And yet there are others who, for exactly a contrary reason, will find scant satisfaction here. Their complaint is not that a religion expressed in terms of Friendship is too homely, but that it is still too mystical. To "abide" in Christ, to "make Christ our most constant companion" is to them the purest mysticism. They want something absolutely tangible and absolutely direct. These are not the poetical souls who seek a sign, a mysticism in excess; but the prosaic natures whose want is mathematical definition in details. Yet it is perhaps not possible to reduce this problem to much more rigid elements. The beauty of Friendship is its infinity, One can never evacuate life of mysticism. Home is full of it, love is full of it, religion is full of it. Why stumble at that in the relation of man to Christ which is natural in the relation of man to man?
If any one cannot conceive or realize a mystical relation with Christ, perhaps all that can be done is to help him to step on to it by still plainer analogies from common life. How do I know Shakespeare or Dante? By communing with their words and thoughts. Many men know Dante better than their own fathers. He influences them more. As a spiritual presence he is more near to them, as a spiritual force more real. Is there any reason why a greater than Shakespeare or Dante, who also walked this earth, who left great words behind Him, who has great works everywhere in the world now, should not also instruct, inspire, and mould the characters of men? I do not limit Christ's influence to this. It is this, and it is more. But Christ, so far from resenting or discouraging this relation of Friendship, Himself proposed it. "Abide in Me" was almost His last word to the world. And He partly met the difficulty of those who feel its intangibleness by adding the practical clause, "If ye abide in Me and My words abide in you."

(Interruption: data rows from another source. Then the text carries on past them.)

Definition goal_service : Get :=
  served (λ r p, let '(p, o) := try_receive_goal r p in
                 (p, (λ '(id, g, goal), (id, (g, goal))) <$> o))
    (λ id '(g, goal), respond_goal now2 replied id (decide_goal g goal)) i p.
Definition result_service : Get :=
  served try_receive_result_request
    (λ id g, respond_result now2 replied id (result_of g).1 (result_of g).2) i p.
Definition raw_result_service : Get :=
  served raw_try_receive_result_request
    (λ id g p, match to_cdr {| gr_status := (result_of g).1; gr_result := (result_of g).2 |} with
               | Ok bytes => respond_result_raw now2 replied id bytes p
               | Err e => (p, None, Err (Cdr e))
               end) i p.
Definition cancel_service : Get :=
  served try_receive_cancel
    (λ id g, respond_cancel now2 replied id (return_code (cancel g)) (goals_canceling (cancel g)))
    i p.
End answers.

(** C28: the calls of an action client, end to end. Whatever goal ids, goals,
    decisions and results: against a server that receives each query and responds
    at once, [send_goal] returns the goal's id and the server's decision about
    that goal, [get_result] the status and result for the goal asked for -- from a
    typed and from a raw server alike --, and the two cancel calls the server's
    response for the goal, or for the zero id that stands for all goals. Each call
    takes the next sequence number and nothing panics. *)
Theorem action_calls pr now now2 replied i p c g goal
    (decide_goal : GoalId → G → bool) (result_of : GoalId → Z * R)
    (cancel : GoalId → CancelGoalResponse) :
  wf_gid (client_gid c) → in_i64 now → in_i64 (seq c + 1) →
  (is_ok (to_cdr {| sg_goal_id := g; sg_goal := goal |}) →
   is_ok (to_cdr {| accepted := decide_goal g goal; sg_stamp := Time_ZERO |}) →
   send_goal pr now (goal_service now2 replied i p decide_goal) g goal c =
   Some (set_seq (seq c + 1) c, Ok (g, decide_goal g goal))) ∧
  (is_ok (to_cdr {| gr_goal_id := g |}) →
   is_ok (to_cdr {| gr_status := (result_of g).1; gr_result := (result_of g).2 |}) →
   get_result pr now (result_service now2 replied i p result_of) g c =
     Some (set_seq (seq c + 1) c, Ok (result_of g)) ∧
   get_result pr now (raw_result_service now2 replied i p result_of) g c =
     Some (set_seq (seq c + 1) c, Ok (result_of g))) ∧
  (∀ all : bool, let target := if all then UUID_ZERO else g in
   is_ok (to_cdr {| cr_goal_info := {| goal_id := target; stamp := Time_ZERO |} |}) →
   is_ok (to_cdr (cancel target)) →
   (if all then cancel_all_goals pr now (cancel_service now2 replied i p cancel) c
    else cancel_goal pr now (cancel_service now2 replied i p cancel) g c) =
   Some (set_seq (seq c + 1) c, Ok (cancel target))).
Proof.
  intros Hg Hnow Hs. split_and!.
  - intros H1 H2. destruct (to_cdr {| sg_goal_id := _ |}) as [pl|] eqn:Hpl; [|done].
    destruct (to_cdr {| accepted := _; sg_stamp := _ |}) as [bs|] eqn:Hbs; [|done].
    unfold send_goal, goal_service.
    erewrite (call_served _ _ (λ req : SendGoalRequest G, (sg_goal_id req, sg_goal req)));
      try done; [done|].
    intros q p0 p' id Ha. unfold try_receive_goal, try_receive_request. by rewrite Ha.
  - intros H1 H2. destruct (to_cdr {| gr_goal_id := _ |}) as [pl|] eqn:Hpl; [|done].
    destruct (to_cdr {| gr_status := _; gr_result := _ |}) as [bs|] eqn:Hbs; [|done].
    unfold get_result, result_service, raw_result_service.
    rewrite (call_served _ _ gr_goal_id {| gr_status := (result_of g).1;
               gr_result := (result_of g).2 |} pr now _ c i p now2 replied pl bs);
      try done; [|intros q p0 p' id Ha; unfold try_receive_result_request, try_receive_request;
                  by rewrite Ha].
    rewrite (call_served _ _ gr_goal_id {| gr_status := (result_of g).1;
               gr_result := (result_of g).2 |} pr now _ c i p now2 replied pl bs); try done.
    + simpl. by destruct (result_of g).
    + intros q p0 p' id Ha. apply raw_accept_typed in Ha as (b&_&Hb&Ha).
      unfold raw_try_receive_result_request, raw_try_receive_request. rewrite Ha. simpl.
      by rewrite Hb.
    + intros id p0. simpl. rewrite Hbs. by apply raw_send_typed.
  - intros all target H1 H2. subst target.
    destruct (to_cdr {| cr_goal_info := _ |}) as [pl|] eqn:Hpl; [|done].
    destruct (to_cdr (cancel _)) as [bs|] eqn:Hbs; [|done].
    assert (∀ q p0 p' id, accept q p0 = (p', Ok (id, {| cr_goal_info :=
        {| goal_id := if all then UUID_ZERO else g; stamp := Time_ZERO |} |})) →
      try_receive_cancel (Ok (Some q)) p0 = (p', Some (id, if all then UUID_ZERO else g))).
    { intros q p0 p' id Ha. unfold try_receive_cancel, try_receive_request. by rewrite Ha. }
    destruct all; unfold cancel_all_goals, cancel_goal, cancel_service;
      eapply (call_served _ _ (λ r, goal_id (cr_goal_info r))); try done;
      intros id p0; by destruct (cancel _).
Qed.

(** What the two servers make of a result request, and where they differ: the raw
    one keeps a query it cannot decode, so its client is never answered. *)
Lemma raw_result_request_cases received p :
  raw_try_receive_result_request received p =
  match (try_receive_result_request received p).2 with
  | Some x => ((try_receive_result_request received p).1, Some x)
  | None => ((raw_try_receive_request received p).1, None)
  end.
Proof.
  unfold raw_try_receive_result_request, try_receive_result_request, try_receive_request,
    raw_try_receive_request. destruct received as [[q|]|u]; [|done..].
  unfold accept, raw_accept. destruct (payload q) as [bs|]; [|done]. simpl.
  destruct (from_cdr bs) as [r|e] eqn:Hr; simpl;
    (destruct (attachment q) as [att|]; simpl; [|done]);
    (destruct (from_zbytes att) as [a|]; simpl; [|done]); by rewrite Hr.
Qed.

Begin with His words. Words can scarcely ever be long impersonal. Christ Himself was a Word, a word made Flesh. Make His words flesh; do them, live them, and you must live Christ. "He that keepeth My commandments, he it is that loveth Me." Obey Him and you must love Him. Abide in Him and you must obey Him. Cultivate His Friendship. Live after Christ, in His Spirit, as in His Presence, and it is difficult to think what more you can do. Take this at least as a first lesson, as introduction. If you cannot at once and always feel the play of His life upon yours, watch for it also indirectly. "The whole earth is full of the character of the Lord." Christ is the Light of the world, and much of His Light is reflected from things in the world--even from clouds. Sunlight is stored in every leaf, from leaf through coal, and it comforts us thence when days are dark and we cannot see the sun. Christ shines through men, through books, through history, through nature, music, art. Look for Him there. "Every day one should either look at a beautiful picture, or hear beautiful music, or read a beautiful poem." The real danger of mysticism is not making it broad enough.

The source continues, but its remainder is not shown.